_Aim of the exercise_. For the material below, output exactly the span from the line with "(payload : LoginRequest.t)" to the line with "(Return (s, h), w1) ->", including both, and nothing besides.

_Dataset_.
# # # #

(** C10: [login] does not look at [is_active]: for a stored user whose
    [is_active] is false, a login with the user's email and a password whose
    recomputed hash is the stored one returns a token of 48 characters and
    adds the session that ties the token to the user. *)
Theorem C10_login_ignores_is_active `{Hashlib} (payload : LoginRequest.t)
    (w w1 : World) (d : Database) (record : stored) (s h : string) :
  db w = Some d -> reachable d = true ->
  database.first_match (by_email (LoginRequest.email payload))
    (database.collection d "user") = Some record ->
  fields record !! "is_active" = Some (VBool false) ->
  hash_password (LoginRequest.password payload)
    (record_get record "password_salt") w = (Return (s, h), w1) ->
  record_get record "password_hash" = VStr h ->
  exists (resp : AuthResponse.t) (w' : World),
    login payload w = (Return resp, w') ∧
    AuthResponse.token resp = bytes.hex (random_bytes w1 (drawn w1) 24) ∧
    String.length (AuthResponse.token resp) = 48 ∧
    sessions w' =
      sessions w ++
        [{| _id := next_oid d;
            fields := session_doc (VStr (ObjectId_str (_id record)))
                        (AuthResponse.token resp)
                        (utc_clock w (clock_reads w)) |}].
Proof.
  intros Hdb Hd Hfound _ Hrun Hhash.
  pose proof (hash_password_frame (LoginRequest.password payload)
                (record_get record "password_salt") w) as (_ & Hreads & Hclock & _).
  rewrite Hrun in Hreads, Hclock. cbn [snd] in Hreads, Hclock.
  eexists _, _. split.
  - rewrite (login_found _ _ d record), Hrun by done.
    rewrite bool_decide_eq_false_2 by (rewrite Hhash; intros ?; done).
    reflexivity.
  - cbn [AuthResponse.token]. split; [reflexivity|]. split.
    + unfold login_token. by rewrite length_hex, length_random_bytes.
    + rewrite sessions_login_world. unfold sessions. rewrite Hdb.
      by rewrite Hreads, Hclock.
Qed.

Lemma C10_login_ignores_is_active_witness :
  fields bob_deactivated !! "is_active" = Some (VBool false) ∧
  exists (resp : AuthResponse.t) (w' : World),
    @login sample_hashlib bob_login world_with_bob = (Return resp, w') ∧
    String.length (AuthResponse.token resp) = 48 ∧
    length (sessions w') = 1.
Proof.
  split; [vm_compute; reflexivity|].
  destruct (@C10_login_ignores_is_active sample_hashlib bob_login
              world_with_bob world_with_bob
              {| reachable := true;
                 collections := {[ "user" := [bob_deactivated] ]};
                 next_oid := 8 |}
              bob_deactivated "00ff"
              (@derived_key_hex sample_hashlib "hunter2" [x00; xff]))
    as (resp & w' & Hrun & _ & Hlen & Hsessions).
  - reflexivity.
  - reflexivity.
  - vm_compute. reflexivity.
  - vm_compute. reflexivity.
  - vm_compute. reflexivity.
  - vm_compute. reflexivity.
  - exists resp, w'. split; [exact Hrun|]. split; [exact Hlen|].
    rewrite Hsessions. reflexivity.
Defined.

# # # #

_Response below_.
Theorem C10_login_ignores_is_active `{Hashlib} (payload : LoginRequest.t)
    (w w1 : World) (d : Database) (record : stored) (s h : string) :
  db w = Some d -> reachable d = true ->
  database.first_match (by_email (LoginRequest.email payload))
    (database.collection d "user") = Some record ->
  fields record !! "is_active" = Some (VBool false) ->
  hash_password (LoginRequest.password payload)
    (record_get record "password_salt") w = (Return (s, h), w1) ->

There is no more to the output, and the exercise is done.